Wednesday, August 29, 2007

Some questions from the Watson report

(Click on images for full size)

The Water Infrastructure Renewal Needs Report was completed in 2002. By coincidence, $7.2 million happens to be the amount that WUC borrowed last year for capital funding instead of a rate increase. Why didn't Council enact a rate increase, at the very least, beginning last year?
The chart below, taken from the WUC brochure, shows rate increases in 2002, 2003 and 2004, then nothing. Why did the increases stop? We know that at least $7.2 million per year was needed and the rates were not even providing that much.

Are the development charges actually being passed on to WUC ? I just find it curious to see the
report say "The WUC should also ensure funds generated via DC's are brought back to the WUC to avoid having to finance these works via water rate revenues to any large extent".

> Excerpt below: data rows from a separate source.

(* ===== verification/AppConfig.v ===== *)
(** Nodes and their features (frontend/src/app/shared/constants/config.ts), the
    menus built from them (layout/menu, layout/submenu-tabs) and the form that
    adds a node (layout/new-node). *)

From S2P Require Import Prelude JsRuntime.
From Stdlib Require Import Ascii.

Module AppConfig.

(** * Nodes *)

(** The features of a node: an object from page to sub-pages, or an array, which
    the code still accepts. *)
Inductive FeaturesConfig :=
| FeatureObject (entries : list (string * list string))
| FeatureArray (names : list string).

#[export] Instance FeaturesConfig_eq_dec : EqDecision FeaturesConfig.
Proof. solve_decision. Defined.

Record MinaNode := mkMinaNode {
  name : string;
  url : option string;
  memoryProfiler : option string;
  debugger : option string;
  features : option FeaturesConfig;
  isCustom : option bool;
  isWebNode : option bool
}.

#[export] Instance MinaNode_eq_dec : EqDecision MinaNode.
Proof. solve_decision. Defined.

#[export, refine] Instance MinaNode_copy : RecordCopy MinaNode := {
  record_copy r := mkMinaNode (name r) (url r) (memoryProfiler r) (debugger r) (features r) (isCustom r)
    (isWebNode r) }.
Proof. by intros []. Defined.

(** The parts of the environment the functions read. *)
Record MinaEnv := mkMinaEnv {
  configs : list MinaNode;
  globalFeatures : option FeaturesConfig
}.

(** [Object.keys(features)]; the keys of an array are its indices. *)
Definition objectKeys (f : FeaturesConfig) : list string :=
  match f with
  | FeatureObject entries => entries.*1
  | FeatureArray names => mapi (fun i _ => showNat i) names
  end.

(** [features[feature]], the name of a page and never an index. *)
Definition featureOf (f : FeaturesConfig) (feature : string) : option (list string) :=
  match f with
  | FeatureObject entries => snd <$> List.find (fun e => bool_decide (e.1 = feature)) entries
  | FeatureArray _ => None
  end.

(** [href.endsWith('/')] and [href.slice(0, -1)] *)
Fixpoint stripSlash (s : string) : string :=
  match s with
  | EmptyString => EmptyString
  | String c EmptyString => if bool_decide (c = "/"%char) then EmptyString else s
  | String c s => String c (stripSlash s)
  end.
(** Selecting a node puts it into the url and leaves the page only when the
    node does not have it, for a page the node has. *)
Theorem node_change_lands_on_page `{DateFormat} CONFIG w n u e es :
  configs CONFIG <> [] -> getFeaturesConfig CONFIG (Some n) = Some (FeatureObject (e :: es)) ->
  let w' := step CONFIG true w (Dispatch (changeActiveNode n) u) in
  (isFeatureEnabled CONFIG (Some n) (activePage u) = true /\ navigations w' = [MergeNodeParam (name n)]) \/
  (isFeatureEnabled CONFIG (Some n) (activePage u) = false /\
   exists page, navigations w' = [MergeNodeParam (name n); GoTo (Some page)] /\
                isFeatureEnabled CONFIG (Some n) page = true).
Proof.
  intros Hne Hf w'. assert (navigations w' = MergeNodeParam (name n) ::
    (if isFeatureEnabled CONFIG (Some n) (activePage u) then []
     else [GoTo (getFirstFeature true CONFIG (Some n))])) as -> by done.
  destruct (isFeatureEnabled CONFIG (Some n) (activePage u)); [by left|]. right. split; [done|].
  destruct (getFirstFeature_enabled CONFIG n e es Hf Hne) as (page & -> & Hp). eauto.
Qed.

(** * Examples *)

#[local] Instance plainFormat : DateFormat := fun _ _ => "".

Definition demoNode (n : string) : MinaNode := mkMinaNode n (Some ("http://" +:+ n)) None None None (Some true) None.
Definition demoEnv : MinaEnv := mkMinaEnv [demoNode "main"] (Some (FeatureObject [("dashboard", []); ("state", ["actions"])])).
Definition demoStorage : Storage := mkStorage None None.
Definition demoWorld : World :=
  run (step demoEnv true) (started demoEnv true demoStorage None)
    [Dispatch (addNode (demoNode "own")) "/state"; Dispatch (changeActiveNode (demoNode "own")) "/state"].

Lemma demo_session : session demoEnv true demoStorage None demoWorld.
Proof.
  change demoWorld with
    (step demoEnv true (step demoEnv true (started demoEnv true demoStorage None) (Dispatch (addNode (demoNode "own")) "/state"))
       (Dispatch (changeActiveNode (demoNode "own")) "/state")).
  apply reachable_step; [apply reachable_step; [apply reachable_init|done]|]. cbn. by left.
Qed.

(** A node is added and selected and a configured one is deleted. *)
Definition demoEvents : list Event :=
  [Dispatch (addNode (demoNode "own")) "/state"; Dispatch (changeActiveNode (demoNode "own")) "/state";
   Dispatch (deleteNode (demoNode "main")) "/state"].


Lemma status_poll_recovers_witness :
  requestInProgress (step demoEnv true (initialWorld None) GetNodeDetails) = true /\
  is_Some (statusRequest (step demoEnv true (initialWorld None) GetNodeDetails)).
Proof.
  split; [reflexivity|].
  refine (proj1 (proj1 (status_poll_recovers demoEnv true None (step demoEnv true (initialWorld None) GetNodeDetails) _)) _).
  - apply reachable_step; [apply reachable_init|done].
  - reflexivity.
Defined.

Lemma node_change_lands_on_page_witness :
  navigations (step demoEnv true (initialWorld None) (Dispatch (changeActiveNode (demoNode "own")) "/network/blocks?node=main"))
    = [MergeNodeParam "own"; GoTo (Some "dashboard")] /\
  ((isFeatureEnabled demoEnv (Some (demoNode "own")) (activePage "/network/blocks?node=main") = true /\
    navigations (step demoEnv true (initialWorld None) (Dispatch (changeActiveNode (demoNode "own")) "/network/blocks?node=main"))
      = [MergeNodeParam "own"]) \/
   (isFeatureEnabled demoEnv (Some (demoNode "own")) (activePage "/network/blocks?node=main") = false /\
    exists page, navigations (step demoEnv true (initialWorld None) (Dispatch (changeActiveNode (demoNode "own")) "/network/blocks?node=main"))
      = [MergeNodeParam "own"; GoTo (Some page)] /\ isFeatureEnabled demoEnv (Some (demoNode "own")) page = true)).
Proof.
  split; [reflexivity|].
  refine (node_change_lands_on_page demoEnv (initialWorld None) (demoNode "own") "/network/blocks?node=main"
            ("dashboard", []) [("state", ["actions"])] _ _); [discriminate|reflexivity].
Defined.

End AppStore.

The WUC brochure identifies the cost installing new pipe at $500 per metre. Is the $574 per per single family home enough or are our Development charges too low?

Above are the projected rates out to 2016 based on either the Low Debt option, or High Debt option. Notice that next year the fixed rate dips by 22 cents, but the volume rate goes up. What would the effect have been if we continued volume rate increases at a steady rate over the last three years?

At the end of 2016 our volume rate will still be lower than any other volume rate in the Province that I've been able to find to date. The next closest is Durham Region at 56 cents. The average was around 80 cents to $1.10 .

This is important in two ways. First, for those that wish to save money, our current reliance on high fixed charges and levies makes it impossible to reduce your bill in any meaningful way.

Secondly, when the WUC tries to implement conservation programs in the future, they might as well just hand out money to customers. For example, if a rebate program was offered to cover half the cost of installing low-flow shower heads, what is my incentive to spend the money and receive the rebate when my savings will amount to approximately 50 cents per month? None.

To make matters worse, the seasonal levy is applied from May to October. Your average usage is figured out over the November to April period. Let's say it's 24 cubic meters. If you use any more than your average 24 cubic meters in the May to October period, a seasonal rate of 24.9 cents per cubic meter is charged on the additional usage. Hopefully you don't try to conserve any water from November to April, because a 3 cubic meter per month reduction in your usage during that period would end up costing you more in the "summer" season. With your average now at 21 cubic meters, any usage above that amount will incur the seasonal charge.

I have a few other questions, but they will require much more in-depth research. As well, I've yet to wade into the various appendices. (299 pages of reading fun!)